*** Opening of Source data ***

(** * Data-URI encoding of image files

    A shallow embedding of [convert_to_base64.py] (the command-line
    converter) and of [image_to_base64] from [openrouter-image-python.py],
    with the two standard-library routines they rest on:
    [base64.b64encode] (RFC 4648, section 4) and [os.path.splitext]
    (POSIX flavour).

    Conventions.
    - A Python [bytes] object is a [list byte].
    - A Python [str] is a [string]; its characters are the code points
      U+0000..U+00FF.  Every literal of the program is ASCII.
    - The file system, standard output and standard error form a [world]
      that the functions thread explicitly. *)

From Stdlib Require Import NArith ZArith Lia List Bool.
From Stdlib Require Import Strings.Ascii Strings.String Strings.Byte.
From Stdlib Require Import DecimalString.
Import ListNotations.

Local Open Scope string_scope.
Local Open Scope N_scope.

(** ** Python's [base64] module *)

Module Base64.

(** The 64 symbols, as in [binascii]'s translation table. *)
Definition table_b2a_base64 : string :=
  "ABCDEFGHIJKLMNOPQRSTUVWXYZabcdefghijklmnopqrstuvwxyz0123456789+/".

Definition BASE64_PAD : byte := byte_of_ascii "=".

(** Symbol of a six-bit value. *)
Definition b2a (n : N) : byte :=
  match String.get (N.to_nat n) table_b2a_base64 with
  | Some c => byte_of_ascii c
  | None => BASE64_PAD
  end.

(** The four six-bit groups of three octets, and the groups of a final
    block of one or two octets. *)
Definition sextet0 (a : N) : N := N.shiftr a 2.
Definition sextet1 (a b : N) : N := N.lor (N.shiftl (N.land a 3) 4) (N.shiftr b 4).
Definition sextet2 (b c : N) : N := N.lor (N.shiftl (N.land b 15) 2) (N.shiftr c 6).
Definition sextet3 (c : N) : N := N.land c 63.

(** [base64.b64encode(s)]: no line breaks, [=] padding to a multiple of
    four symbols. *)
Fixpoint b64encode (s : list byte) : list byte :=
  match s with
  | [] => []
  | [a] =>
      let x := Byte.to_N a in
      [b2a (sextet0 x); b2a (sextet1 x 0); BASE64_PAD; BASE64_PAD]
  | [a; b] =>
      let x := Byte.to_N a in
      let y := Byte.to_N b in
      [b2a (sextet0 x); b2a (sextet1 x y); b2a (sextet2 y 0); BASE64_PAD]
  | a :: b :: c :: rest =>
      let x := Byte.to_N a in
      let y := Byte.to_N b in
      let z := Byte.to_N c in
      b2a (sextet0 x) :: b2a (sextet1 x y) :: b2a (sextet2 y z)
        :: b2a (sextet3 z) :: b64encode rest
  end.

*** Close of Source data ***

• _Task to complete_
An exact reproduction of the data is required. Leave nothing out.

• _Response to the exercise_
(** * Data-URI encoding of image files

    A shallow embedding of [convert_to_base64.py] (the command-line
    converter) and of [image_to_base64] from [openrouter-image-python.py],
    with the two standard-library routines they rest on:
    [base64.b64encode] (RFC 4648, section 4) and [os.path.splitext]
    (POSIX flavour).

    Conventions.
    - A Python [bytes] object is a [list byte].
    - A Python [str] is a [string]; its characters are the code points
      U+0000..U+00FF.  Every literal of the program is ASCII.
    - The file system, standard output and standard error form a [world]
      that the functions thread explicitly. *)

From Stdlib Require Import NArith ZArith Lia List Bool.
From Stdlib Require Import Strings.Ascii Strings.String Strings.Byte.
From Stdlib Require Import DecimalString.
Import ListNotations.

Local Open Scope string_scope.
Local Open Scope N_scope.

(** ** Python's [base64] module *)

Module Base64.

(** The 64 symbols, as in [binascii]'s translation table. *)
Definition table_b2a_base64 : string :=
  "ABCDEFGHIJKLMNOPQRSTUVWXYZabcdefghijklmnopqrstuvwxyz0123456789+/".

Definition BASE64_PAD : byte := byte_of_ascii "=".

(** Symbol of a six-bit value. *)
Definition b2a (n : N) : byte :=
  match String.get (N.to_nat n) table_b2a_base64 with
  | Some c => byte_of_ascii c
  | None => BASE64_PAD
  end.

(** The four six-bit groups of three octets, and the groups of a final
    block of one or two octets. *)
Definition sextet0 (a : N) : N := N.shiftr a 2.
Definition sextet1 (a b : N) : N := N.lor (N.shiftl (N.land a 3) 4) (N.shiftr b 4).
Definition sextet2 (b c : N) : N := N.lor (N.shiftl (N.land b 15) 2) (N.shiftr c 6).
Definition sextet3 (c : N) : N := N.land c 63.

(** [base64.b64encode(s)]: no line breaks, [=] padding to a multiple of
    four symbols. *)
Fixpoint b64encode (s : list byte) : list byte :=
  match s with
  | [] => []
  | [a] =>
      let x := Byte.to_N a in
      [b2a (sextet0 x); b2a (sextet1 x 0); BASE64_PAD; BASE64_PAD]
  | [a; b] =>
      let x := Byte.to_N a in
      let y := Byte.to_N b in
      [b2a (sextet0 x); b2a (sextet1 x y); b2a (sextet2 y 0); BASE64_PAD]
  | a :: b :: c :: rest =>
      let x := Byte.to_N a in
      let y := Byte.to_N b in
      let z := Byte.to_N c in
      b2a (sextet0 x) :: b2a (sextet1 x y) :: b2a (sextet2 y z)
        :: b2a (sextet3 z) :: b64encode rest
  end.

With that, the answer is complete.